**Exercise**
Within the entries below, the lines from the one with "let b := rb s in" through the one with "(zlen l <=?" are to be set down exactly, both ends kept.
--- Data section ---
(* ===== verification/Dates.v ===== *)
(** Calendar arithmetic of os/kernel.h and os/kernel.cpp: the packed [Date32],
    the day counts of [Timestamp], DOS dates, and dates in text.  The clock and
    the time zone are the platform's and not modelled. *)
From S2P Require Import Prelude Str StrScan.

(** ** Definitions: the calendar *)

(** [%] of a divisor that a negative operand keeps negative. *)
Definition IsLeapYear (year : Z) : bool :=
  (((year .& 3) =? 0) && negb (Z.rem year 100 =? 0)) || (Z.rem year 400 =? 0).

(** A [UINT]: before 1970 it wraps. *)
Definition DaysSince1970 (year : Z) : Z :=
  let year := year - 1 in u32 (365 * year + Z.quot year 400 - Z.quot year 100 + Z.quot year 4 - 719162).
Definition days_before : list Z := [0; 31; 59; 90; 120; 151; 181; 212; 243; 273; 304; 334].
Definition days_before_leap : list Z := [0; 31; 60; 91; 121; 152; 182; 213; 244; 274; 305; 335].
Definition DaysSinceJan1 (year month day : Z) : option Z :=
  d ← (if IsLeapYear year then days_before_leap else days_before) !! Z.to_nat (month - 1);
  if month <? 1 then None else Some (u32 (d + day - 1)).
Definition GetDayOfWeek (year month day : Z) : option Z :=
  d ← DaysSinceJan1 year month day; Some (u32 (DaysSince1970 year + d - 3) mod 7).
Definition month_days : list Z := [31; 28; 31; 30; 31; 30; 31; 31; 30; 31; 30; 31].
(** A month outside 1..12 reads outside the table. *)
Definition GetDayOfMonthMax (year month : Z) : option Z :=
  d ← month_days !! Z.to_nat (month - 1);
  if month <? 1 then None else Some (d + (if (month =? 2) && IsLeapYear year then 1 else 0)).

(** The table of 365 entries. *)
Definition month_table : list Z :=
  concat (imap (fun i d => repeat (Z.of_nat (S i)) (Z.to_nat d)) month_days).
Definition GetMonthFromDays (DaysSinceJan1 year : Z) : option Z :=
  if DaysSinceJan1 <? 0 then None
  else if (DaysSinceJan1 <=? 31 + 28) || negb (IsLeapYear year) then month_table !! Z.to_nat DaysSinceJan1
  else month_table !! Z.to_nat (DaysSinceJan1 - 1).

(** *** Names *)

Definition month_name : list Z :=
  concat (map (fun s => str s ++ [0])
    ["Jan"; "Feb"; "Mar"; "Apr"; "May"; "Jun"; "Jul"; "Aug"; "Sep"; "Oct"; "Nov"; "Dec"]%string).
Definition day_name : list Z :=
  concat (map (fun s => str s ++ [0]) ["Sun"; "Mon"; "Tue"; "Wed"; "Thu"; "Fri"; "Sat"]%string).
(** Three characters of a table of four-byte entries. *)
Definition name_at (table : list Z) (i : Z) : option (list Z) :=
  if (0 <=? i) && (4 * i + 3 <=? zlen table) then Some (firstn 3 (skipn (Z.to_nat (4 * i)) table)) else None.
Definition GetMonthName (month : Z) : option (list Z) := name_at month_name (month - 1).
Definition GetDayOfWeekName (weekday : Z) : option (list Z) := name_at day_name weekday.

Definition month_hash : list Z := [10; 5; 9; 0; 0; 7; 0; 6; 1; 0; 0; 0; 8; 11; 0; 3; 12; 2; 4; 0; 0].
Definition wday_hash : list Z := [0; 0; 3; 4; 6; 5; 0; 0; 0; 0; 1; 7; 0; 2; 0].
(** A negative sum (characters above 127) reads outside the table. *)
Definition hash_name (table : list Z) (b : list Z) : option Z :=
  let s := Z.rem (s8 (nth 0 b 0) + s8 (nth 1 b 0) + s8 (nth 2 b 0)) (zlen table) in
  if s <? 0 then None else table !! Z.to_nat s.
Definition ParseMonthName : list Z -> option Z := hash_name month_hash.
Definition ParseWeekdayName : list Z -> option Z := hash_name wday_hash.

(** [_details::SolveMonth]: the letters are made upper case and compared with
    lower case ones. *)
Definition SolveMonthLetter (l : Z) : Z := if chr "Z" <? l then l - (chr "a" - chr "A") else l.
Definition letter_sum (a b c : Z) : Z := a * 10000 + b * 100 + c.
Definition solve_cases : list Z :=
  map (fun s => let l := str s in letter_sum (nth 0 l 0) (nth 1 l 0) (nth 2 l 0))
    ["jan"; "feb"; "mar"; "apr"; "may"; "jun"; "jul"; "aug"; "sep"; "oct"; "nov"; "dec"]%string.
Fixpoint index_of (x : Z) (l : list Z) (i : Z) : Z :=
  match l with [] => 0 | y :: t => if x =? y then i else index_of x t (i + 1) end.
Definition SolveMonth (m : mem) (seg : ref) : Z :=
  if GetLength seg <? 3 then 0
  else index_of (letter_sum (SolveMonthLetter (sc m (rb seg))) (SolveMonthLetter (sc m (rb seg + 1)))
                   (SolveMonthLetter (sc m (rb seg + 2)))) solve_cases 1.

(** [SolveDate]: year, month and day of three segments and their numbers. *)
Definition in_ranges (year month day : Z) : option (Z * Z * Z) :=
  if (1 <=? month) && (month <=? 12) && (1 <=? day) && (day <=? 31) then Some (year, month, day) else None.
Definition SolveDate (m : mem) (s0 s1 s2 : ref) (n0 n1 n2 : Z) : option (Z * Z * Z) :=
  if (n0 =? 0) && (0 <? SolveMonth m s0) then in_ranges n2 (SolveMonth m s0) n1
  else if (n1 =? 0) && (0 <? SolveMonth m s1) then
    if n2 <? n0 then in_ranges n0 (SolveMonth m s1) n2 else in_ranges n2 (SolveMonth m s1) n0
  else if (n2 =? 0) && (0 <? SolveMonth m s2) then in_ranges n0 (SolveMonth m s2) n1
  else if (n2 =? 0) || (n1 =? 0) || (n0 =? 0) then None
  else if 1000 <? n0 then in_ranges n0 n1 n2
  else if 1000 <? n2 then in_ranges n2 n0 n1
  else None.

(** ** Definitions: date and time fields *)

Record Fields := mkFields {
  Year : Z; Month : Z; Day : Z; DayOfWeek : Z; Hour : Z; Minute : Z; Second : Z; MillSecond : Z }.
Definition SetDateTime (year mon day hour min sec msec : Z) : Fields := mkFields year mon day 0 hour min sec msec.

Definition GetDosDate (f : Fields) : Z := u16 (Day f .| (Month f .<< 5) .| ((Year f - 1980) .<< 9)).
Definition GetDosTime (f : Fields) : Z :=
  u16 (((Second f + Z.quot (MillSecond f + 500) 1000) .>> 1) .| (Minute f .<< 5) .| (Hour f .<< 11)).
Definition SetDosTime (date timex : Z) : Fields :=
  SetDateTime ((date .>> 9) + 1980) ((date .>> 5) .& 0xf) (date .& 0x1f)
    (timex .>> 11) ((timex .>> 5) .& 0x3f) (timex .& 0x1f) 0.

(** Two digits at index [i] of [b]. *)
Definition digit_at (m : mem) (b i : Z) : Z := sc m (b + i) - chr "0".
Definition two (m : mem) (b i : Z) : Z := digit_at m b i * 10 + digit_at m b (i + 1).
Definition FromInternetTimeFormat (m : mem) (s : ref) : option Fields :=
  if (GetLength s =? 29) && (load 4 m (rb s + 25) =? 0x544d4720) then
    let b := rb s in
    mon ← ParseMonthName (mem_bytes m (b + 8) 3);
    Some (mkFields (two m b 12 * 100 + two m b 14) mon (two m b 5) 0 (two m b 17) (two m b 20) (two m b 23) 0)
  else None.

(** [%0nd] of a number that is not negative. *)
Definition padded (n : nat) (v : Z) : list Z := let d := decimal v in repeat (chr "0") (n - length d) ++ d.
Definition ToInternetTimeFormat (f : Fields) : option (list Z) :=
  w ← GetDayOfWeekName (DayOfWeek f); mon ← GetMonthName (Month f);
  Some (w ++ str ", " ++ padded 2 (Day f) ++ str " " ++ mon ++ str " " ++ padded 4 (Year f) ++ str " " ++
        padded 2 (Hour f) ++ str ":" ++ padded 2 (Minute f) ++ str ":" ++ padded 2 (Second f) ++ str " GMT").

(** *** Dates in free text *)

Definition date_seps : cset := CharacterSet (str " -/:.+,;" ++ [9; 13; 10] ++ str "TZ").
(** [EndsWith] of a constant. *)
Definition ends_text (m : mem) (r : ref) (l : list Z) : bool :=
  (zlen l <=? GetLength r) && zlist_eqb (mem_bytes m (re r - zlen l) (length l)) l.
Definition is_pm (m : mem) (r : ref) : bool := ends_text m r (str "pm") || ends_text m r (str "PM").
Definition UINT_of (m : mem) (r : ref) : Z := snd (ToNumber T_UINT m r).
---
**Exercise response**
    let b := rb s in
    mon ← ParseMonthName (mem_bytes m (b + 8) 3);
    Some (mkFields (two m b 12 * 100 + two m b 14) mon (two m b 5) 0 (two m b 17) (two m b 20) (two m b 23) 0)
  else None.

(** [%0nd] of a number that is not negative. *)
Definition padded (n : nat) (v : Z) : list Z := let d := decimal v in repeat (chr "0") (n - length d) ++ d.
Definition ToInternetTimeFormat (f : Fields) : option (list Z) :=
  w ← GetDayOfWeekName (DayOfWeek f); mon ← GetMonthName (Month f);
  Some (w ++ str ", " ++ padded 2 (Day f) ++ str " " ++ mon ++ str " " ++ padded 4 (Year f) ++ str " " ++
        padded 2 (Hour f) ++ str ":" ++ padded 2 (Minute f) ++ str ":" ++ padded 2 (Second f) ++ str " GMT").

(** *** Dates in free text *)

Definition date_seps : cset := CharacterSet (str " -/:.+,;" ++ [9; 13; 10] ++ str "TZ").
(** [EndsWith] of a constant. *)
Definition ends_text (m : mem) (r : ref) (l : list Z) : bool :=
  (zlen l <=? GetLength r) && zlist_eqb (mem_bytes m (re r - zlen l) (length l)) l.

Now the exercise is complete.